You are not alone on this journey. “How do I teach my kids that every body is beautiful and amazing but please don’t ever talk about it?” This is a question I ask myself many times. I want my sons to see more than what is presented to them with their eyes. To understand that they are different and it’s okay, actually no, it’s great!
I’ve always thought that my kids are my greatest teachers. They bring up that old stuff that I need to deal with and they usually put the answers out there for me too. So perhaps, Margot gave you the answers you need. Accept that past for what it is and move on to the milk (and cookies), the good stuff.
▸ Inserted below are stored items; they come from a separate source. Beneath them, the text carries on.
Record Flask := {
  import_name : string;
  url_map : list Rule;
  view_functions : gmap string Function
}.

(** ** The process *)

Inductive ServerState := Stopped | Listening (host : string) (port : Z).

(** What the process does that can be seen from outside, in order.  [EvCall]
    is a ghost event: it records that the dispatcher entered a view function. *)
Inductive event :=
| EvBind (host : string) (port : Z)      (* bind(2) on the listening socket *)
| EvCall (f : Function)
| EvSend (r : Response)                  (* a response written to a client *)
| EvLog (e : exn)                        (* app.logger.error for an unhandled exception *)
| EvTraceback (e : exn).                 (* the interpreter's report of an uncaught exception *)

Record Process := {
  app : option Flask;                    (* the module global [app]; None while unbound *)
  server : ServerState;
  out : list event
}.

Definition fresh : Process := {| app := None; server := Stopped; out := [] |}.

(** The operating system and the network, as the process meets them:
    whether bind(2) on an address fails (and with which errno), and the
    requests that arrive until the process is terminated. *)
Record Env := {
  bind_error : string → Z → option Z;
  incoming : list Request
}.

(** ** The monad of Python computations *)

Inductive Outcome (A : Type) :=
| Return (a : A)
| Raise (e : exn).
Arguments Return {A} a.
Arguments Raise {A} e.

Definition Py (A : Type) : Type := Process → Outcome A * Process.

Global Instance Py_ret : MRet Py := λ A a p, (Return a, p).

Global Instance Py_bind : MBind Py := λ A B k m p,
  match m p with
  | (Return a, p') => k a p'
  | (Raise e, p') => (Raise e, p')
  end.

Definition raise {A} (e : exn) : Py A := λ p, (Raise e, p).

(** try: m except Exception as e: h e *)
Definition catch {A} (m : Py A) (h : exn → Py A) : Py A := λ p,
  match m p with
  | (Raise e, p') => h e p'
  | r => r
  end.

(** The process after it has produced the events [evs]. *)
Definition log (p : Process) (evs : list event) : Process :=
  {| app := app p; server := server p; out := out p ++ evs |}.

Definition emit (ev : event) : Py unit := λ p, (Return tt, log p [ev]).

Definition set_server (s : ServerState) : Py unit := λ p,
  (Return tt, {| app := app p; server := s; out := out p |}).

Definition set_app (a : Flask) : Py unit := λ p,
  (Return tt, {| app := Some a; server := server p; out := out p |}).

(** Reading the global [app]; every method below is called on it. *)
Definition self : Py Flask := λ p,
  match app p with
  | Some a => (Return a, p)
  | None => (Raise (NameError "app"), p)
  end.

(** ** The view function (app.py, lines 6-7) *)

Definition hello_blue : Py ReturnValue :=
  mret (RvStr "<h1 style='color:blue'>Hello, green!</h1>").

Definition code (f : Function) : Py ReturnValue :=
  match f with def_hello_blue => hello_blue end.

Definition call (f : Function) : Py ReturnValue :=
  emit (EvCall f) ;; code f.

(** ** Strings *)

Definition upper_ascii (c : Ascii.ascii) : Ascii.ascii :=
  let n := Ascii.N_of_ascii c in
  if ((97 <=? n) && (n <=? 122))%N then Ascii.ascii_of_N (n - 32)%N else c.

Fixpoint upper (s : string) : string :=
  match s with
  | EmptyString => EmptyString
  | String c s' => String (upper_ascii c) (upper s')
  end.

Section Framework.

(** The HTML page the framework renders for an HTTP error status.  Its text
    belongs to the framework and no part of the module depends on it. *)
Variable error_page : Z → string.

(** ** Registration: Flask(...), add_url_rule, route *)

(** [app = Flask(name)]: an application with no rule and no view function. *)
Definition Flask_init (name : string) : Py unit :=
  set_app {| import_name := name; url_map := []; view_functions := ∅ |}.

(** werkzeug.routing.Rule.__init__: upper-case the methods; GET implies HEAD. *)
Definition Rule_init (r : string) (ms : gset string) (ep : string) (pao : bool) : Rule :=
  let ms := set_map upper ms : gset string in
  let ms := if decide (("HEAD" ∉ ms) ∧ ("GET" ∈ ms)) then ms ∪ {["HEAD"]} else ms in
  {| rule := r; endpoint := ep; methods := ms; provide_automatic_options := pao |}.

(** self.url_map.add(rule) and self.view_functions[endpoint] = view_func *)
Definition with_rule (a : Flask) (r : Rule) : Flask :=
  {| import_name := import_name a; url_map := url_map a ++ [r];
     view_functions := view_functions a |}.

Definition with_view (a : Flask) (ep : string) (f : Function) : Flask :=
  {| import_name := import_name a; url_map := url_map a;
     view_functions := <[ep := f]> (view_functions a) |}.

(** Flask.add_url_rule(rule, endpoint=None, view_func, methods=None).  A
    plain function has no [methods], [required_methods] or
    [provide_automatic_options] attribute. *)
Definition add_url_rule (r : string) (ep : option string) (view_func : Function)
    (ms : option (list string)) : Py unit :=
  a ← self;
  let ep := default (func_name view_func) ep in
  let ms : gset string := list_to_set (upper <$> default ["GET"] ms) in
  let required_methods : gset string := ∅ in
  let '(pao, required_methods) :=
    if decide ("OPTIONS" ∉ ms) then (true, required_methods ∪ {["OPTIONS"]})
    else (false, required_methods) in
  let ms := ms ∪ required_methods in
  let a := with_rule a (Rule_init r ms ep pao) in
  set_app a ;;
  match view_functions a !! ep with
  | Some old_func =>
      if decide (old_func ≠ view_func) then
        raise (AssertionError "View function mapping is overwriting an existing endpoint function")
      else set_app (with_view a ep view_func)
  | None => set_app (with_view a ep view_func)
  end.

(** The decorator [@app.route(rule, **options)]: registers [f], returns [f]. *)
Definition route (r : string) (ms : option (list string)) (f : Function) : Py Function :=
  add_url_rule r None f ms ;; mret f.

(** ** Routing: MapAdapter.match and MapAdapter.allowed_methods *)

(** The first rule whose path and methods match wins.  A rule that matches
    the path but not the method adds its methods to [have_match_for]; when no
    rule is left the request is answered by MethodNotAllowed if some path
    matched and by NotFound otherwise. *)
Fixpoint match_rules (rules : list Rule) (pth mth : string)
    (have_match_for : gset string) : exn + Rule :=
  match rules with
  | [] =>
      if decide (have_match_for ≠ ∅) then inl (MethodNotAllowed have_match_for)
      else inl NotFound
  | r :: rest =>
      if decide (rule r = pth) then
        if decide (mth ∉ methods r) then
          match_rules rest pth mth (have_match_for ∪ methods r)
        else inr r
      else match_rules rest pth mth have_match_for
  end.

(** The methods some rule accepts on [pth]: matching with a method no rule
    has and reading them off the MethodNotAllowed. *)
Definition allowed_methods (a : Flask) (pth : string) : gset string :=
  match match_rules (url_map a) pth "--" ∅ with
  | inl (MethodNotAllowed valid) => valid
  | _ => ∅
  end.

(** ** Responses *)

Definition code_of (e : exn) : option Z :=
  match e with
  | NotFound => Some 404
  | MethodNotAllowed _ => Some 405
  | InternalServerError => Some 500
  | _ => None
  end.

(** HTTPException.get_response *)
Definition get_response (e : exn) (c : Z) : Response :=
  {| status := c; mimetype := "text/html";
     allow := match e with MethodNotAllowed valid => valid | _ => ∅ end;
     data := error_page c |}.

(** Flask.make_response *)
Definition make_response (rv : ReturnValue) : Py Response :=
  match rv with
  | RvStr s => mret {| status := 200; mimetype := "text/html"; allow := ∅; data := s |}
  | RvResponse r => mret r
  | RvException e =>
      match code_of e with
      | Some c => mret (get_response e c)
      | None => raise TypeError
      end
  end.

(** Flask.make_default_options_response: an empty 200 with the Allow header. *)
Definition make_default_options_response (req : Request) : Py ReturnValue :=
  a ← self;
  mret (RvResponse {| status := 200; mimetype := "text/html";
                      allow := allowed_methods a (path req); data := "" |}).

(** ** Dispatch *)

(** Flask.dispatch_request: raise the routing exception if there is one,
    answer OPTIONS automatically where the rule asks for it, and otherwise
    call the view function registered for the rule's endpoint. *)
Definition dispatch_request (req : Request) : Py ReturnValue :=
  a ← self;
  match match_rules (url_map a) (path req) (method req) ∅ with
  | inl e => raise e
  | inr r =>
      if provide_automatic_options r && bool_decide (method req = "OPTIONS") then
        make_default_options_response req
      else
        match view_functions a !! endpoint r with
        | Some f => call f
        | None => raise (KeyError (endpoint r))
        end
  end.

(** With no error handler registered an HTTPException is its own response;
    any other exception is raised again. *)
Definition handle_user_exception (e : exn) : Py ReturnValue :=
  match code_of e with
  | Some _ => mret (RvException e)
  | None => raise e
  end.

(** Flask.full_dispatch_request: dispatch, then build the response. *)
Definition full_dispatch_request (req : Request) : Py Response :=
  rv ← catch (dispatch_request req) handle_user_exception;
  make_response rv.

(** With debug and testing off the exception is logged and answered by a 500. *)
Definition handle_exception (e : exn) : Py Response :=
  emit (EvLog e) ;;
  make_response (RvException InternalServerError).

(** Response.get_app_iter: no body for HEAD and for 1xx, 204, 304. *)
Definition get_app_iter (req : Request) (r : Response) : Response :=
  if bool_decide (method req = "HEAD")
     || ((100 <=? status r) && (status r <? 200))
     || bool_decide (status r = 204) || bool_decide (status r = 304)
  then {| status := status r; mimetype := mimetype r; allow := allow r; data := "" |}
  else r.

(** Flask.wsgi_app: the response the WSGI server is given to write. *)
Definition wsgi_app (req : Request) : Py Response :=
  response ← catch (full_dispatch_request req) handle_exception;
  mret (get_app_iter req response).

(** ** The development server: Flask.run, werkzeug.serving.run_simple *)

(** One request: run the application and write its response. *)
Definition handle_request (req : Request) : Py unit :=
  response ← wsgi_app req;
  emit (EvSend response).

(** Serves the requests that arrive; returns when the process is interrupted. *)
Fixpoint serve_forever (reqs : list Request) : Py unit :=
  match reqs with
  | [] => mret tt
  | req :: rest => handle_request req ;; serve_forever rest
  end.

(** Flask.run(host=None, port=None): bind once, then serve.  A failing bind
    raises; nothing in the framework tries again or tries another address. *)
Definition run (env : Env) (host : option string) (port : option Z) : Py unit :=
  _ ← self;
  let host := default "127.0.0.1" host in
  let port := default 5000 port in
  emit (EvBind host port) ;;
  match bind_error env host port with
  | Some errno => raise (OSError errno)
  | None => set_server (Listening host port) ;; serve_forever (incoming env)
  end.

(** ** The module body (app.py) *)

(** Lines 3-7: the application object and the decorated function. *)
Definition declarations (__name__ : string) : Py Function :=
  Flask_init __name__ ;;
  route "/" None def_hello_blue.

(** Lines 3-10. *)
Definition exec_module (env : Env) (__name__ : string) : Py unit :=
  _ ← declarations __name__;
  if decide (__name__ = "__main__") then run env (Some "0.0.0.0") (Some 5000)
  else mret tt.

(** Running the interpreter on the module: an uncaught exception is reported
    on stderr and the process exits with status 1; otherwise with status 0. *)
Record Exit := { exit_status : Z; final : Process }.

Definition python (env : Env) (__name__ : string) : Exit :=
  match exec_module env __name__ fresh with
  | (Return _, p) => {| exit_status := 0; final := p |}
  | (Raise e, p) =>
      {| exit_status := 1; final := log p [EvTraceback e] |}
  end.

(** ** What the module registers, and the states of a running process *)

Definition root_methods : gset string := {["GET"; "HEAD"; "OPTIONS"]}.

Definition root_rule : Rule :=
  {| rule := "/"; endpoint := "hello_blue"; methods := root_methods;
     provide_automatic_options := true |}.

(** The application object after lines 3-7 (see [declarations_fresh]). *)
Definition registered (__name__ : string) : Flask :=
  {| import_name := __name__; url_map := [root_rule];
     view_functions := {["hello_blue" := def_hello_blue]} |}.

(** The view functions that answer method [mth] on path [pth], in the order
    of the URL map. *)
Definition handlers (a : Flask) (pth mth : string) : list Function :=
  omap (λ r, view_functions a !! endpoint r)
       (filter (λ r, rule r = pth ∧ mth ∈ methods r) (url_map a)).

(** The process holds the application object that lines 3-7 build. *)
Definition Loaded (__name__ : string) (p : Process) : Prop :=
  app p = app (declarations __name__ fresh).2.

(** The addresses the process has tried to bind, in order. *)
Definition binds (evs : list event) : list (string * Z) :=
  omap (λ ev, match ev with EvBind h pt => Some (h, pt) | _ => None end) evs.

(** The events of request handling: entering a view, logging an unhandled
    exception, sending a response. *)
Definition serving_event (ev : event) : Prop :=
  match ev with
  | EvCall _ | EvLog _ | EvSend _ => True
  | EvBind _ _ | EvTraceback _ => False
  end.

(** [m] leaves the application object and the server state alone and adds
    only serving events to the output. *)
Definition serves {A} (m : Py A) : Prop :=
  ∀ p, ∃ evs, (m p).2 = log p evs ∧ Forall serving_event evs.

(** [m] never raises. *)
Definition returns {A} (m : Py A) : Prop :=
  ∀ p, ∃ a, (m p).1 = Return a.

(** The states a process goes through: the module's declarations have been
    executed; from there on the server is started (in any environment),
    requests are handled, and an uncaught exception is reported. *)
Inductive lifetime (__name__ : string) : Process → Prop :=
| life_declared :
    lifetime __name__ (declarations __name__ fresh).2
| life_run env host port p :
    lifetime __name__ p → lifetime __name__ (run env host port p).2
| life_request req p :
    lifetime __name__ p → lifetime __name__ (handle_request req p).2
| life_traceback e p :
    lifetime __name__ p → lifetime __name__ (log p [EvTraceback e]).

(** The responses on [/]. *)
Definition hello_page : Response :=
  {| status := 200; mimetype := "text/html"; allow := ∅;
     data := "<h1 style='color:blue'>Hello, green!</h1>" |}.

Definition head_page : Response :=
  {| status := 200; mimetype := "text/html"; allow := ∅; data := "" |}.

Definition options_page : Response :=
  {| status := 200; mimetype := "text/html"; allow := root_methods; data := "" |}.

Definition not_allowed_page : Response :=
  {| status := 405; mimetype := "text/html"; allow := root_methods;
     data := error_page 405 |}.




(** ** Sample inputs *)

Definition sample_pages : Z → string := λ _, "<!doctype html>".

Definition sample_request (mth : string) : Request :=
  {| method := mth; path := "/"; query_string := "colour=red&n=2";
     headers := [("Host", "localhost:5000"); ("Accept", "*/*")];
     body := "ignored" |}.

(** Port 5000 is taken: bind fails with EADDRINUSE (98). *)
Definition busy_env : Env :=
  {| bind_error := λ _ _, Some 98; incoming := [sample_request "GET"] |}.

Definition free_env : Env :=
  {| bind_error := λ _ _, None;
     incoming := [sample_request "GET"; sample_request "POST"] |}.


(** * Properties *)

(** ** The log *)

Lemma log_nil p : log p [] = p.
Proof. destruct p; unfold log; simpl. by rewrite app_nil_r. Qed.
I hope you and your family enjoy your week! Looking forward to nuggets. Ooo, I almost forgot. Nothing wrong with homeschooling and living on the farm, that’s my dream We started homeschooling this year and love it, that farm dream will have to wait though, but I don’t mind, we’ll get there.
Thank you for sharing this… I am not particularly looking forward to the awkward stage my kid commenting on everything… appropriate or not, and it’s nice to see how another mother handled it and other folks’ reactions to it.
Unfortunately, having been homeschooled through 8th grade and being fairly isolated from tv, magazines, and anything else that should have influenced my body image, and I can tell you that it absolutely doesn’t work. I started thinking I was fat and tried going on “diets” when I was 8… and I had nothing but positive reinforcement from my family about my body.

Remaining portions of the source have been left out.